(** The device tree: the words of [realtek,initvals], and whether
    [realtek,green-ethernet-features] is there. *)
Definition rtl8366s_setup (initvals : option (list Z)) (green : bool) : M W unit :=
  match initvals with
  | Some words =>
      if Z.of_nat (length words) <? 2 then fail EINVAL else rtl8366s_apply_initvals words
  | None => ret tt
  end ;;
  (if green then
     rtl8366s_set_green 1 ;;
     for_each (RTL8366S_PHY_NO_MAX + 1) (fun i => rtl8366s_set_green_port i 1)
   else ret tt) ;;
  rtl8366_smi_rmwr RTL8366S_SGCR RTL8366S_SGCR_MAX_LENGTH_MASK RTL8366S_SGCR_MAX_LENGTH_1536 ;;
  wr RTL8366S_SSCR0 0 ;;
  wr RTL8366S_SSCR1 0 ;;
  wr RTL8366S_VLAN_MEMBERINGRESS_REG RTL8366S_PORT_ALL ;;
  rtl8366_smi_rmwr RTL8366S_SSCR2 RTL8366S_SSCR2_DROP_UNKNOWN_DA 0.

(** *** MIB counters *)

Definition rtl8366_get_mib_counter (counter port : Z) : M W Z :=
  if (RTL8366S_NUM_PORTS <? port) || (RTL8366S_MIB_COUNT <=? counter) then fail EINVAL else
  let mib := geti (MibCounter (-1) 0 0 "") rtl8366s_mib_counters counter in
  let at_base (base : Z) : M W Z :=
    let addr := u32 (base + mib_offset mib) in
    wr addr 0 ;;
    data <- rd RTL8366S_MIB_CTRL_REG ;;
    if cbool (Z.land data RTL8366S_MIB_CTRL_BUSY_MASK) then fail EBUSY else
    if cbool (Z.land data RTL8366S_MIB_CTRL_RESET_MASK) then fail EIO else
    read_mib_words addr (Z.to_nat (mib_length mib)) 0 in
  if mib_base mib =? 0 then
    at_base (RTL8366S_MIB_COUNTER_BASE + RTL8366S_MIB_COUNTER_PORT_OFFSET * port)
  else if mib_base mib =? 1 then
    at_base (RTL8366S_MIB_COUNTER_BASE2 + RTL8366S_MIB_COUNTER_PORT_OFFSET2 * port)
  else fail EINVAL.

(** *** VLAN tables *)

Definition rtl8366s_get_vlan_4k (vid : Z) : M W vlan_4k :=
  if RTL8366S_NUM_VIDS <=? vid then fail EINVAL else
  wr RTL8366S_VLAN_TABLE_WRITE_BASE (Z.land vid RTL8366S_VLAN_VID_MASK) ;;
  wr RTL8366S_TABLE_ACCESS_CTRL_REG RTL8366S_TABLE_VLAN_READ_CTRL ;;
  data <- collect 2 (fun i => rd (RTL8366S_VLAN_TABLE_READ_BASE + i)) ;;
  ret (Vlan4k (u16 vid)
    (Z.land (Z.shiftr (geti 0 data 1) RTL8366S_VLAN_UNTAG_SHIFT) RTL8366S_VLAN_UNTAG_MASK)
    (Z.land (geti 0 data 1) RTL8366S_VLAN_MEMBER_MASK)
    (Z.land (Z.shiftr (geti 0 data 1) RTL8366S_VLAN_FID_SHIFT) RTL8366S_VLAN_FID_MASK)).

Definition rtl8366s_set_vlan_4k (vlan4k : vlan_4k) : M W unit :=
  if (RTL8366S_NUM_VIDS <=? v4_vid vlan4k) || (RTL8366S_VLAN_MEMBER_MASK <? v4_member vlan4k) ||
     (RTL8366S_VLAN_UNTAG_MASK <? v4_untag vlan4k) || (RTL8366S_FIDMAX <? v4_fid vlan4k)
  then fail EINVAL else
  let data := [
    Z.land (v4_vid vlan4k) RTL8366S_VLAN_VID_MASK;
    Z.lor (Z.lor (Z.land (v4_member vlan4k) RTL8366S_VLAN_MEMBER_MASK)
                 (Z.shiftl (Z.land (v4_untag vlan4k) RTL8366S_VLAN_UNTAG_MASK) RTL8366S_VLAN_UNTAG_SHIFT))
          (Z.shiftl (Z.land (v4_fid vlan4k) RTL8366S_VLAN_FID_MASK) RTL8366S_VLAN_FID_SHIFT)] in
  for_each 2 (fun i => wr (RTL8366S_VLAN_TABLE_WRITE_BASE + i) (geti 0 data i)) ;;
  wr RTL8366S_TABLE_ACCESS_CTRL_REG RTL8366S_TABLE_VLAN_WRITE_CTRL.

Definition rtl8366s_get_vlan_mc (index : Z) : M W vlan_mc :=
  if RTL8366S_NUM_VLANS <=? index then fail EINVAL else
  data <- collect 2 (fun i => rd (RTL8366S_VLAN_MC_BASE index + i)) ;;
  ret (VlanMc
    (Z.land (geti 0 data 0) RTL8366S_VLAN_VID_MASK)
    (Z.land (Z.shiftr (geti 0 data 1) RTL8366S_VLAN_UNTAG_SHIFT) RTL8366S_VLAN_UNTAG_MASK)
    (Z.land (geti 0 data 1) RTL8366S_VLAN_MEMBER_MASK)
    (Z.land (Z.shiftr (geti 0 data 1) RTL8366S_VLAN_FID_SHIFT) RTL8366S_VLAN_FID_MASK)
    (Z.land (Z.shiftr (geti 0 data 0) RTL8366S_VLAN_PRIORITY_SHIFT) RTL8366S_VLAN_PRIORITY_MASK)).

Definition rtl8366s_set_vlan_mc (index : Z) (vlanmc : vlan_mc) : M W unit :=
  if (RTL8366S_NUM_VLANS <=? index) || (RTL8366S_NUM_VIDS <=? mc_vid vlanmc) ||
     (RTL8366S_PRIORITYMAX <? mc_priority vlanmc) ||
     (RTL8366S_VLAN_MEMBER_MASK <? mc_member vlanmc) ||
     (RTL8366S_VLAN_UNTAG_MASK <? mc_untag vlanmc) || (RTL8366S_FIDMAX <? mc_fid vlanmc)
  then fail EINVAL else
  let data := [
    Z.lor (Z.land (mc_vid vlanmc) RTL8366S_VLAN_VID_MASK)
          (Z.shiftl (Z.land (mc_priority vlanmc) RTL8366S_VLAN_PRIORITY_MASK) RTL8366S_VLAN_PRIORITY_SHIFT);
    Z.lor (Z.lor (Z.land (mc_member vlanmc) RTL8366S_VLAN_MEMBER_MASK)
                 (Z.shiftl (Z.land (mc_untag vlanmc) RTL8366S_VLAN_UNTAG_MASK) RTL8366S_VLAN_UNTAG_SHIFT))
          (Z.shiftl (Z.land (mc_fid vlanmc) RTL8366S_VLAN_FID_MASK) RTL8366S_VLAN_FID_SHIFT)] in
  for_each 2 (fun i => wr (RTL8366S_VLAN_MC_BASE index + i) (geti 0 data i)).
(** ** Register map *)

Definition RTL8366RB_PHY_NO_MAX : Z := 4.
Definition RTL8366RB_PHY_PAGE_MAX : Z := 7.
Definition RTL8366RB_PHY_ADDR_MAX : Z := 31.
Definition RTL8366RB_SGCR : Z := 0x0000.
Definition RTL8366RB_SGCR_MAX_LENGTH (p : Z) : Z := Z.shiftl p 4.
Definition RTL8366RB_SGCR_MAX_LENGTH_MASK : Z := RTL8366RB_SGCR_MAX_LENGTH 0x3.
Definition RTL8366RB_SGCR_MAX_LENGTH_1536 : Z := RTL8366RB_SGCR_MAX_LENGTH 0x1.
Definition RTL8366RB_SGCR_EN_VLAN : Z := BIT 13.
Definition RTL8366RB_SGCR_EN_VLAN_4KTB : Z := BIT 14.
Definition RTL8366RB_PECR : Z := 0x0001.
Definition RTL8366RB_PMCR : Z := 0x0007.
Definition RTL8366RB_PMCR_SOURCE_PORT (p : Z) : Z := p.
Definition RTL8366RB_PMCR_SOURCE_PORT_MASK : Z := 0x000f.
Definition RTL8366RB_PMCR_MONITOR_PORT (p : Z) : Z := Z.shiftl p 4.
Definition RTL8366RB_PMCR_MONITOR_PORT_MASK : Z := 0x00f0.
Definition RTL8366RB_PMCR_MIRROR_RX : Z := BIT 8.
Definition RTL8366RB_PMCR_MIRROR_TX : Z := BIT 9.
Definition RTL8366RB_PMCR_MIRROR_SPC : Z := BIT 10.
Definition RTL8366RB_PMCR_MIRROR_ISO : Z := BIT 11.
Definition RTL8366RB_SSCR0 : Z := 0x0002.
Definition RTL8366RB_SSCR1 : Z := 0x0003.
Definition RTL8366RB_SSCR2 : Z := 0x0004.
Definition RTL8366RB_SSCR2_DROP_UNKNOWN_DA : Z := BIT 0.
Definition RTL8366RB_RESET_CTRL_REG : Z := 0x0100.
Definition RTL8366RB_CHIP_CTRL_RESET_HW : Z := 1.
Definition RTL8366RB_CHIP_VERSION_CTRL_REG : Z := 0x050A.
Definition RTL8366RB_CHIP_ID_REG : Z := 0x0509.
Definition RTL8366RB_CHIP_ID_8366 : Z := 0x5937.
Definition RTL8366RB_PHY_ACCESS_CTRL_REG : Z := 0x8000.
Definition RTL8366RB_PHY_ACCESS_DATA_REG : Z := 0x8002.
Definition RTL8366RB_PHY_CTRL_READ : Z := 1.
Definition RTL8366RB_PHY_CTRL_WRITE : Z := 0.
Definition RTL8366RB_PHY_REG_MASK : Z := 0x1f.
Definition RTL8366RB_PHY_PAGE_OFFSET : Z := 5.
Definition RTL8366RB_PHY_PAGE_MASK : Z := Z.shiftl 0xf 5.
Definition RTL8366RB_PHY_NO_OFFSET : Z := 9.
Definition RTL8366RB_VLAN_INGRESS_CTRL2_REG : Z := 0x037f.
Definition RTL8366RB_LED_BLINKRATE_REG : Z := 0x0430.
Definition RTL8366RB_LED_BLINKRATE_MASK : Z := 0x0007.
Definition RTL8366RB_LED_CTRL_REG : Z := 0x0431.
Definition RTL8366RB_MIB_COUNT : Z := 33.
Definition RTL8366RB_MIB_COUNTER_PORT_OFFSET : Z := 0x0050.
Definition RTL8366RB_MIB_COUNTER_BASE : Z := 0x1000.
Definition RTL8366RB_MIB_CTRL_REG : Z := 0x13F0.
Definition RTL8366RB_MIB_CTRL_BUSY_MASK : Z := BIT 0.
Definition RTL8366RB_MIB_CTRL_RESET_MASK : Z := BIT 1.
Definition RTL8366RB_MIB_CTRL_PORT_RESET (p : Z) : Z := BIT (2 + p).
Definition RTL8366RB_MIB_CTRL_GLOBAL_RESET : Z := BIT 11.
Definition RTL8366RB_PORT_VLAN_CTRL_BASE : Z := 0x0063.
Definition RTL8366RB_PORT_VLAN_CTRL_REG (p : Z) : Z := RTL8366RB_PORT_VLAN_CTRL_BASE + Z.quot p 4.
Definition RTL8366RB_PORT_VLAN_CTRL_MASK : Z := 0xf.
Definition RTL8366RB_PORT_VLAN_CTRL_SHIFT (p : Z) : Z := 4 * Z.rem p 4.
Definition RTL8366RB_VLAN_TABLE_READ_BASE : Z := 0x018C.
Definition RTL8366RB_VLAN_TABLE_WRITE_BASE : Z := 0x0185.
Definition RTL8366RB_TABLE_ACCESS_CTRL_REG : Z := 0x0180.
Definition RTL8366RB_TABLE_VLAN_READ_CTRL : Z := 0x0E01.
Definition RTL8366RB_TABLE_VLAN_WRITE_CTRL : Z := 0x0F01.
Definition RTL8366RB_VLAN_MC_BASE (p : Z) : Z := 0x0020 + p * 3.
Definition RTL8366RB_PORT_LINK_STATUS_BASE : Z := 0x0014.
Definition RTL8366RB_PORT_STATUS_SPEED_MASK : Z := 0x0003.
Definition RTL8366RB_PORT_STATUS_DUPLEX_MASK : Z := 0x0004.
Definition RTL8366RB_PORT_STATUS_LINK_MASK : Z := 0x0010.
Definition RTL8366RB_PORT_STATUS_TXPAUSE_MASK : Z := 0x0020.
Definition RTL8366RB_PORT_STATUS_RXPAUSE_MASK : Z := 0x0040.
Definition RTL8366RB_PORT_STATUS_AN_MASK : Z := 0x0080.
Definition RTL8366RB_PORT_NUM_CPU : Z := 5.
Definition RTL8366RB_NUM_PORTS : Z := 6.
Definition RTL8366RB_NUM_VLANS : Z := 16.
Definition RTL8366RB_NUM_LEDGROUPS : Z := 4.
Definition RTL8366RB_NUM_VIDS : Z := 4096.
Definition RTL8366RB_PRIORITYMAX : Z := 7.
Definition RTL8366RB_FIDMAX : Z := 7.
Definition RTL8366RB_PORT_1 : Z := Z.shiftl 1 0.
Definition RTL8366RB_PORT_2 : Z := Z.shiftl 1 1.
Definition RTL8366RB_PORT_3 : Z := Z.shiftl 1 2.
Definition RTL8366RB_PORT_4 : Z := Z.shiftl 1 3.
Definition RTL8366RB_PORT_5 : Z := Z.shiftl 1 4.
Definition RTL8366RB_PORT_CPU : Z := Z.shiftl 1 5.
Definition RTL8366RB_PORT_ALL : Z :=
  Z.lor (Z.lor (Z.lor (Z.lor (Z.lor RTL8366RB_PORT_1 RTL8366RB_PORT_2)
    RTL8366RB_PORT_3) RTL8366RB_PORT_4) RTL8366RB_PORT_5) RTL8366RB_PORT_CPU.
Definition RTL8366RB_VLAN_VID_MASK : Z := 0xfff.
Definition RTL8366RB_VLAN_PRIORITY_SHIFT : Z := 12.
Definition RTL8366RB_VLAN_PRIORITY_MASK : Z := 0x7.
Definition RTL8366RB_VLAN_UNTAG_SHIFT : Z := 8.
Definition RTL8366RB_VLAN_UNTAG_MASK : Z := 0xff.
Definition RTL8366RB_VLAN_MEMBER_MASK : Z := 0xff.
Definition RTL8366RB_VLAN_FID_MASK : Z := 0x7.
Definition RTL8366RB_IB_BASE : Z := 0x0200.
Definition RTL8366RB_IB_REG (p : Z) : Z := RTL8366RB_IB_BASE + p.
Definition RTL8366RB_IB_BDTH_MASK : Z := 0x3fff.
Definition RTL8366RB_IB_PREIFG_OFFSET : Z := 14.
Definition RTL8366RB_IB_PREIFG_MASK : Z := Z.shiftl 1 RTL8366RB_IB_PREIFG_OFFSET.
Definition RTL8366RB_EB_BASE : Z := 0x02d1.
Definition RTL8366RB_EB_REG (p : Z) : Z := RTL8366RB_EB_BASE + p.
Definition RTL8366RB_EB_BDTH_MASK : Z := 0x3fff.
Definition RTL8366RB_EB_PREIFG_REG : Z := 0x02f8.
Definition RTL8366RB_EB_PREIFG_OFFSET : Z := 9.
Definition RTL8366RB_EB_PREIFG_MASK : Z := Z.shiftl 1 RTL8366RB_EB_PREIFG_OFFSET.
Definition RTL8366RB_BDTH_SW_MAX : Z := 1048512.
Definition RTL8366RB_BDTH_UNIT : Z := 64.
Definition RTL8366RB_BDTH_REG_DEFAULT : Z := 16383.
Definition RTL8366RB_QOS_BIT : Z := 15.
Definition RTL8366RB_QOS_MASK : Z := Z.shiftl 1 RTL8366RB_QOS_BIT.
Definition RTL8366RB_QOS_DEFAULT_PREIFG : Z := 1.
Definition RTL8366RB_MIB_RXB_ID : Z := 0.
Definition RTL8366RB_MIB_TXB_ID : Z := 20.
● ● ● ●
◆ **TASK ITEM**: Would you restate exactly the lines of the material above, from its opening line through the line with "Some words =>", and output only those?

◆ **YOUR SOLUTION**:
(** The device tree: the words of [realtek,initvals], and whether
    [realtek,green-ethernet-features] is there. *)
Definition rtl8366s_setup (initvals : option (list Z)) (green : bool) : M W unit :=
  match initvals with
  | Some words =>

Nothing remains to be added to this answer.